I see. Thank you for confirming my numbers.

The figure intuitively looks like a reasonable training progress to me but the logs we are seeing feel off. The AUC is highest after the initial epoch and the training progress shows no visible improvement. I am not really familiar with the dataset so I can only guess but on first sight I would say that the DNN layers and/or hyper parameters are not configured well by the original authors.

BalticBytes commented 1 year ago

I recall something about the dimensionality of the training data. In some configuration, after one-hot-encoding I believe, the dimensions of the training data would be in the twenty-thousands.

Maybe you want to check the dimensions of the data before training.

lbhm commented 1 year ago

I noticed two minor bugs in your code while looking into this:

The cause of the high dimensionality is that all columns (even the numerical) ones get one-hot encoded.

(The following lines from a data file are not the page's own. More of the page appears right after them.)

(* ===== verification/World.v ===== *)
(** * The world the script runs in

    The state [create_icons.py] reads and changes, and the library calls it
    makes, as computations of the execution monad over that state:
      - [heap]: the image objects alive in the interpreter.  [Image.new]
        allocates one and returns a reference; the drawing context made by
        [ImageDraw.Draw(img)] keeps the same reference, so what [draw.text]
        paints is what [img.save] writes;
      - [files]: the file system, a finite map from path to the bytes of
        the file;
      - [readonly]: the paths whose opening for writing fails;
      - [modules]: the modules an [import] finds;
      - [stdout]: the lines printed so far.
    [img.save] opens the file before the encoder runs: an encoder that
    raises leaves at the path what it had written by then, in place of
    what was there, unless the call created the file and the library
    removes it again ([failed_save]). *)

From Stdlib Require Import ZArith Lia String.
From stdpp Require Import base tactics option list strings gmap.
From S2P Require Import Prelude Raster ByteSeq Png PngWrite Fonts.

Local Open Scope Z_scope.

(** ** State *)

Record World : Type := mkWorld {
  heap : list Image;
  files : gmap string Bytes;
  readonly : gset string;
  modules : gset string;
  stdout : list string;
}.

(** A drawing context: a handle on the image it draws into. *)
Record Draw : Type := mkDraw {
  draw_im : nat;
}.

Definition set_heap (h : list Image) (w : World) : World :=
  {| heap := h; files := files w; readonly := readonly w;
     modules := modules w; stdout := stdout w |}.

Definition set_files (fs : gmap string Bytes) (w : World) : World :=
  {| heap := heap w; files := fs; readonly := readonly w;
     modules := modules w; stdout := stdout w |}.

Definition set_stdout (out : list string) (w : World) : World :=
  {| heap := heap w; files := files w; readonly := readonly w;
     modules := modules w; stdout := out |}.

(** Every image object alive is well formed. *)
Definition wf_world (w : World) : Prop := Forall wf_image (heap w).

(** ** The library calls *)

Section Calls.
Context `{FS : FontSystem} `{PC : PngCodec}.

(** [import name]: the module is found or [ImportError] is raised. *)
Definition import_module (name : string) : M World exn unit :=
  fun w => if bool_decide (name ∈ modules w) then (Ret tt, w)
           else (Raise ImportError, w).

(** [from package import name, ...]: the package, then each name as a
    module of the package. *)
Definition import_from (package : string) (names : list string)
  : M World exn unit :=
  (import_module package ;;
   for_each names
     (fun name => import_module (String.append package
                                   (String.append "." name))))%exec.

(** [Image.new(mode, size, color)]: a new image object on the heap. *)
Definition Image_new (mode : string) (size : Z * Z) (color : Colour)
  : M World exn nat :=
  fun w => match new_image mode size color with
           | Ret img => (Ret (length (heap w)), set_heap (heap w ++ [img]) w)
           | Raise e => (Raise e, w)
           end.

(** [ImageDraw.Draw(img)]: a context on the same object, not a copy. *)
Definition ImageDraw_Draw (im : nat) : M World exn Draw :=
  ret {| draw_im := im |}.

(** [ImageFont.truetype(path, size)]. *)
Definition ImageFont_truetype (path : string) (size : Z)
  : M World exn font :=
  fun w => (truetype_open path size, w).

(** [ImageFont.load_default()]. *)
Definition ImageFont_load_default : M World exn font := ret default_font.

(** [draw.textbbox(xy, text, font=font)]: the box of the text at [xy], or
    [ValueError] for a font the library does not measure. *)
Definition ImageDraw_textbbox (draw : Draw) (xy : Z * Z) (text : string)
    (f : font) : M World exn BBox :=
  if measurable f then ret (bbox_at xy (getbbox f text))
  else raise ValueError.

(** [draw.text(xy, text, fill=fill, font=font)]: the text's mask is painted
    into the context's image, in place. *)
Definition ImageDraw_text (draw : Draw) (xy : Z * Z) (text : string)
    (fill : Colour) (f : font) : M World exn unit :=
  modify (fun w =>
    set_heap
      (alter (fun img =>
                draw_bitmap img (text_origin xy f text) (text_mask f text) fill)
             (draw_im draw) (heap w))
      w).

(** What [img.save] leaves in the file system when the encoder raises.
    The file was opened for writing before the encoder ran, which created
    it or emptied it, and holds what the encoder wrote by then; a library
    that cleans up removes the file again when the call created it. *)
Definition failed_save (img : Image) (filename : string)
    (fs : gmap string Bytes) : gmap string Bytes :=
  if save_removes_created && bool_decide (fs !! filename = None) then fs
  else <[filename := png_partial img]> fs.

(** [img.save(filename, format)]: the handler of the format is looked up
    ([KeyError] when there is none; 'PNG' is the one the script names), the
    file is opened for writing ([OSError] when it cannot be), the image is
    encoded and the bytes replace what was at [filename].  An encoder that
    refuses the image raises its exception, after the file was opened. *)
Definition Image_save (im : nat) (filename format : string)
  : M World exn unit :=
  fun w => match heap w !! im with
           | None => (Raise ValueError, w)
           | Some img =>
               if negb (String.eqb format "PNG") then (Raise KeyError, w)
               else if bool_decide (filename ∈ readonly w)
               then (Raise OSError, w)
               else match png_encode img with
                    | Ret bs =>
                        (Ret tt, set_files (<[filename := bs]> (files w)) w)
                    | Raise e =>
                        (Raise e,
                         set_files (failed_save img filename (files w)) w)
                    end
           end.

(** What a reader of PNG files finds at [filename]. *)
Definition read_png (w : World) (filename : string) : option Image :=
  files w !! filename ≫= png_decode.

(** [print(line)]. *)
Definition print (line : string) : M World exn unit :=
  modify (fun w => set_stdout (stdout w ++ [line]) w).

(** ** What each call does, as equations *)

Implicit Types (w : World) (img : Image).

Lemma run_Image_new mode size color img w :
  new_image mode size color = Ret img ->
  Image_new mode size color w
  = (Ret (length (heap w)), set_heap (heap w ++ [img]) w).
Proof. unfold Image_new. by intros ->. Qed.

Lemma run_Image_new_Raise mode size color e w :
  new_image mode size color = Raise e ->
  Image_new mode size color w = (Raise e, w).
Proof. unfold Image_new. by intros ->. Qed.

Lemma run_ImageDraw_textbbox draw xy text f w :
  measurable f = true ->
  ImageDraw_textbbox draw xy text f w = (Ret (bbox_at xy (getbbox f text)), w).
Proof. unfold ImageDraw_textbbox. by intros ->. Qed.

Lemma run_ImageDraw_textbbox_Raise draw xy text f w :
  measurable f = false ->
  ImageDraw_textbbox draw xy text f w = (Raise ValueError, w).
Proof. unfold ImageDraw_textbbox. by intros ->. Qed.

Lemma run_ImageDraw_text draw xy text fill f w img :
  heap w !! draw_im draw = Some img ->
  ImageDraw_text draw xy text fill f w
  = (Ret tt,
     set_heap (<[draw_im draw :=
                 draw_bitmap img (text_origin xy f text) (text_mask f text) fill]>
               (heap w)) w).
Proof.
  intros Hl. unfold ImageDraw_text, modify. do 2 f_equal.
  apply list_eq. intros i. destruct (decide (i = draw_im draw)) as [->|Hne].
  - rewrite list_lookup_alter, decide_True, Hl by done.
    rewrite list_lookup_insert_eq; [done|]. by eapply lookup_lt_Some.
  - by rewrite list_lookup_alter_ne, list_lookup_insert_ne.
Qed.

Lemma run_Image_save im filename w img bs :
  heap w !! im = Some img -> filename ∉ readonly w ->
  png_encode img = Ret bs ->
  Image_save im filename "PNG" w
  = (Ret tt, set_files (<[filename := bs]> (files w)) w).
Proof.
  intros Hl Hw He. unfold Image_save. rewrite Hl, He.
  by rewrite bool_decide_eq_false_2.
Qed.

Lemma run_Image_save_readonly im filename w img :
  heap w !! im = Some img -> filename ∈ readonly w ->
  Image_save im filename "PNG" w = (Raise OSError, w).
Proof.
  intros Hl Hw. unfold Image_save. rewrite Hl.
  by rewrite bool_decide_eq_true_2.
Qed.

Lemma run_Image_save_refused im filename w img e :
  heap w !! im = Some img -> filename ∉ readonly w ->
  png_encode img = Raise e ->
  Image_save im filename "PNG" w
  = (Raise e, set_files (failed_save img filename (files w)) w).
Proof.
  intros Hl Hw He. unfold Image_save. rewrite Hl, He.
  by rewrite bool_decide_eq_false_2.
Qed.

(** A failed save touches the file of its name only. *)
Lemma lookup_failed_save_ne img filename other (fs : gmap string Bytes) :
  other <> filename -> failed_save img filename fs !! other = fs !! other.
Proof.
  intros Hne. unfold failed_save.
  destruct (_ && _); [done | by apply lookup_insert_ne].
Qed.

(** At its name it leaves no file, when it would have created one and the
    library cleans up, and otherwise what the encoder wrote. *)
Lemma lookup_failed_save img filename (fs : gmap string Bytes) :
  failed_save img filename fs !! filename
  = if save_removes_created && bool_decide (fs !! filename = None)
    then None else Some (png_partial img).
Proof.
  unfold failed_save. destruct save_removes_created; cbn [andb];
    [case_bool_decide|]; by rewrite ?lookup_insert_eq.
Qed.

(** What it leaves is not a picture, whatever was there before. *)
Lemma failed_save_unreadable `{!PngLaws PC} img filename e
    (fs : gmap string Bytes) :
  png_encode img = Raise e ->
  failed_save img filename fs !! filename ≫= png_decode = None.
Proof.
  intros He. rewrite lookup_failed_save.
  destruct (_ && _); [done | by eapply png_partial_unreadable].
Qed.

Lemma run_Image_save_format im filename format w img :
  heap w !! im = Some img -> format <> "PNG"%string ->
  Image_save im filename format w = (Raise KeyError, w).
Proof.
  intros Hl Hf%String.eqb_neq. unfold Image_save. by rewrite Hl, Hf.
Qed.

Lemma run_import_module name w :
  import_module name w
  = (if bool_decide (name ∈ modules w) then Ret tt else Raise ImportError, w).
Proof. unfold import_module. by case_bool_decide. Qed.

(** The object just allocated is the last of the heap. *)
Lemma lookup_new_object (h : list Image) img : (h ++ [img]) !! length h = Some img.
Proof. by rewrite lookup_app_r, Nat.sub_diag by done. Qed.

Lemma insert_new_object (h : list Image) img img' :
  <[length h := img']> (h ++ [img]) = h ++ [img'].
Proof.
  rewrite insert_app_r_alt, Nat.sub_diag by done. reflexivity.
Qed.

(** ** Every call keeps the image objects well formed *)

Lemma import_module_wf name : preserves wf_world (import_module name).
Proof. intros w Hw. unfold import_module. by case_bool_decide. Qed.

Lemma import_from_wf package names :
  preserves wf_world (import_from package names).
Proof.
  apply preserves_bind; [apply import_module_wf|]. intros _.
  apply preserves_for_each. intros name _. apply import_module_wf.
Qed.

Lemma Image_new_wf mode size color :
  preserves wf_world (Image_new mode size color).
Proof.
  intros w Hw. unfold Image_new.
  destruct (new_image mode size color) as [img|e] eqn:Hnew; [|done].
  apply Forall_app. split; [done|].
  apply Forall_singleton. by eapply new_image_wf.
Qed.

Lemma ImageFont_truetype_wf path size :
  preserves wf_world (ImageFont_truetype path size).
Proof. by intros w Hw. Qed.

Lemma ImageDraw_textbbox_wf draw xy text f :
  preserves wf_world (ImageDraw_textbbox draw xy text f).
Proof. unfold ImageDraw_textbbox. by destruct (measurable f); intros w Hw. Qed.

Lemma ImageDraw_text_wf draw xy text fill f :
  preserves wf_world (ImageDraw_text draw xy text fill f).
Proof.
  apply preserves_modify. intros w Hw. apply Forall_alter; [done|].
  intros img _. apply draw_bitmap_wf.
Qed.

Lemma Image_save_wf im filename format :
  preserves wf_world (Image_save im filename format).
Proof. intros w Hw. unfold Image_save. by repeat case_match. Qed.

Lemma print_wf line : preserves wf_world (print line).
Proof. by apply preserves_modify. Qed.

#[local] Hint Resolve import_module_wf import_from_wf Image_new_wf
  ImageFont_truetype_wf ImageDraw_textbbox_wf ImageDraw_text_wf
  Image_save_wf print_wf : icon.

(** ** What the calls guarantee *)




End Calls.

#[export] Hint Rewrite @lookup_new_object @insert_new_object : icon_rw.
#[export] Hint Resolve import_module_wf import_from_wf Image_new_wf
  ImageFont_truetype_wf ImageDraw_textbbox_wf ImageDraw_text_wf
  Image_save_wf print_wf : icon.

(** ** The guarantees at concrete inputs *)


Section Examples.
#[local] Existing Instance stored_codec.


End Examples.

I fixed this by adding a StandardScaler from sklearn and modifying the code like this:

data_splits[i] = X[attribute_groups[i]]
encoded = encoder.fit_transform(data_splits[i].select_dtypes(exclude="number"))
scaled = scaler.fit_transform(data_splits[i].select_dtypes(include="number"))
encoded_data_splits[i] = np.concatenate([encoded, scaled], axis=1)

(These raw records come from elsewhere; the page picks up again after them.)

(** ** What [main] guarantees *)

(** C4: when the fonts can be measured and the four file names can be
    written, [main] returns; each of
    [icon16.png], [icon32.png], [icon48.png] and [icon128.png] holds the
    bytes of the icon of its size, which are a PNG of its raster with a
    header that gives an RGBA image of that size by that size; every other
    file is as it was, and the four confirmation lines were printed in the
    order of the sizes. *)
Theorem main_creates_icons `{!PngLaws PC} `{!FontLaws FS} w :
  Forall measured sizes -> Forall (writable w) sizes ->
  (main w).1 = Ret tt
  /\ (forall size, size ∈ sizes ->
        files (main w).2 !! icon_filename size = Some (icon_bytes size)
        /\ png_decode (icon_bytes size) = Some (icon_image size)
        /\ png_info (icon_bytes size) = Some (rgba8 size size))
  /\ (forall name,
        name ∉ ["icon16.png"; "icon32.png"; "icon48.png"; "icon128.png"] ->
        files (main w).2 !! name = files w !! name)
  /\ stdout (main w).2
     = (stdout w ++ ["Created icon16.png (16x16)";
                     "Created icon32.png (32x32)";
                     "Created icon48.png (48x48)";
                     "Created icon128.png (128x128)"])%list.
Proof.
  intros Hm Hw. rewrite main_make_icons, run_make_icons
    by (done || apply sizes_icon_size).
  cbn [fst snd]. split; [done|]. split; [|split].
  - intros size Hin. split; [by apply files_icons_world_in|].
    pose proof (proj1 (Forall_forall _ _) sizes_icon_size size Hin) as Hs.
    split; [by apply icon_bytes_decode | by apply icon_bytes_frame].
  - intros name Hname. by apply files_icons_world_out.
  - by rewrite stdout_icons_world.
Qed.

(** C5: the run ends at the first size whose file cannot be written.
    [main] raises [OSError]; the icons of the sizes before it are in place
    and their lines printed; the file of the failing size and the files of
    the sizes after it are as they were, and nothing more is printed. *)
Theorem main_stops_at_first_failure `{!PngLaws PC} w before size rest :
  sizes = before ++ size :: rest -> Forall measured (before ++ [size]) ->
  Forall (writable w) before -> ~ writable w size ->
  (main w).1 = Raise OSError
  /\ files (main w).2 = files (icons_world before w)
  /\ stdout (main w).2
     = (stdout w
        ++ ((fun s => created_line (icon_filename s) s) <$> before))%list
  /\ (forall s, s ∈ size :: rest ->
        files (main w).2 !! icon_filename s = files w !! icon_filename s).
Proof.
  intros Hsplit Hm Hw Hro. pose proof sizes_icon_size as Hpos.
  pose proof sizes_NoDup as Hnd. rewrite main_make_icons.
  rewrite Hsplit in *.
  rewrite run_make_icons_fail; [| by eapply icon_size_prefix |done..].
  cbn [fst snd drawn_world set_heap files stdout].
  repeat split; [apply stdout_icons_world|].
  intros s Hs. apply files_icons_world_out.
  intros (s' & ->%(inj icon_filename) & Hs')%list_elem_of_fmap.
  apply NoDup_app in Hnd as (_ & Hdisj & _). by eapply Hdisj.
Qed.

(** C13: the four file names are [icon16.png], [icon32.png], [icon48.png]
    and [icon128.png]; different sizes always give different names, so no
    icon overwrites another. *)
Theorem icon_filenames :
  icon_filename <$> sizes
  = ["icon16.png"; "icon32.png"; "icon48.png"; "icon128.png"]
  /\ (forall a b, icon_filename a = icon_filename b -> a = b)
  /\ NoDup (icon_filename <$> sizes).
Proof.
  split; [done|]. split; [apply icon_filename_inj|].
  apply (NoDup_fmap_2 _), sizes_NoDup.
Qed.

(** C16: the order of the sizes does not matter to the files: making the
    icons of any rearrangement [l] of the four sizes succeeds and leaves the
    file system exactly as [main] leaves it.  Only the order of the printed
    lines follows [l]. *)
Theorem icons_order_irrelevant `{!PngLaws PC} l w :
  l ≡ₚ sizes -> Forall measured sizes -> Forall (writable w) sizes ->
  (make_icons l w).1 = Ret tt
  /\ files (make_icons l w).2 = files (main w).2
  /\ stdout (make_icons l w).2
     = (stdout w ++ ((fun s => created_line (icon_filename s) s) <$> l))%list.
Proof.
  intros Hp Hm Hw. rewrite main_make_icons.
  rewrite (run_make_icons sizes) by (done || apply sizes_icon_size).
  rewrite (run_make_icons l)
    by (rewrite Hp; done || apply sizes_icon_size).
  cbn [fst snd]. split; [done|].
  split; [by apply files_icons_world_perm | apply stdout_icons_world].
Qed.

(** C19: run as a script, the process exits with status 0 exactly when the
    modules it imports are installed, the library measures the font of
    each of the four sizes and the four file names can be written, and
    with status 1 otherwise. *)
Theorem script_exit_status `{!PngLaws PC} w :
  exit_status (script "__main__" w).1
  = (if bool_decide (installed w /\ Forall measured sizes
                     /\ Forall (writable w) sizes)
     then 0 else 1).
Proof.
  rewrite run_script. destruct (decide (installed w)) as [Hi|Hi].
  2:{ rewrite (bool_decide_eq_false_2 (installed w)) by done.
      rewrite bool_decide_eq_false_2 by tauto. done. }
  rewrite (bool_decide_eq_true_2 (installed w)) by done.
  change (if String.eqb "__main__" "__main__" then main w else (Ret tt, w))
    with (make_icons sizes w).
  destruct (decide (Forall (makeable w) sizes)) as [Hw|Hw].
  - rewrite bool_decide_eq_true_2, run_make_icons_makeable; [done..|].
    split; [done|]. split; (eapply Forall_impl; [exact Hw|]);
      by intros s (_ & ? & ? & _).
  - destruct (run_make_icons_unmakeable _ _ Hw) as (e & w' & ->).
    rewrite bool_decide_eq_false_2; [done|]. intros (_ & Hm & Hwr).
    apply Hw, Forall_forall. intros s Hs. apply icon_size_makeable.
    + by apply (proj1 (Forall_forall _ _) sizes_icon_size).
    + by apply (proj1 (Forall_forall _ _) Hm).
    + by apply (proj1 (Forall_forall _ _) Hwr).
Qed.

The test AUC increases to 0.90-0.91 after these changes but the model still does not seem to learn anything because it reaches this AUC after the first epoch and then stagnates. Therefore, I assume that (a) the dataset is too simple and the model gets as good as it can after the first epoch or (b) the DNN layers and hyper parameters are not well configured. In any way, I would have expected the authors of the original publication to have investigated this.

lbhm commented 1 year ago

FYI: I created a repo of my own to collect my adaption of this use case and the Flower VFL implementation that I am working on. I referenced your work and the original authors so I hope that this is ok for you (even though your work technically does not have a license 😉 ). Please let me know if that is not ok for you or if you prefer any changes to the reference.

BalticBytes commented 1 year ago

The authors did not provide the data. The data in the repository actually comes from a third party.

So I do think there are some subtle differences, but the results stay close enough with each other.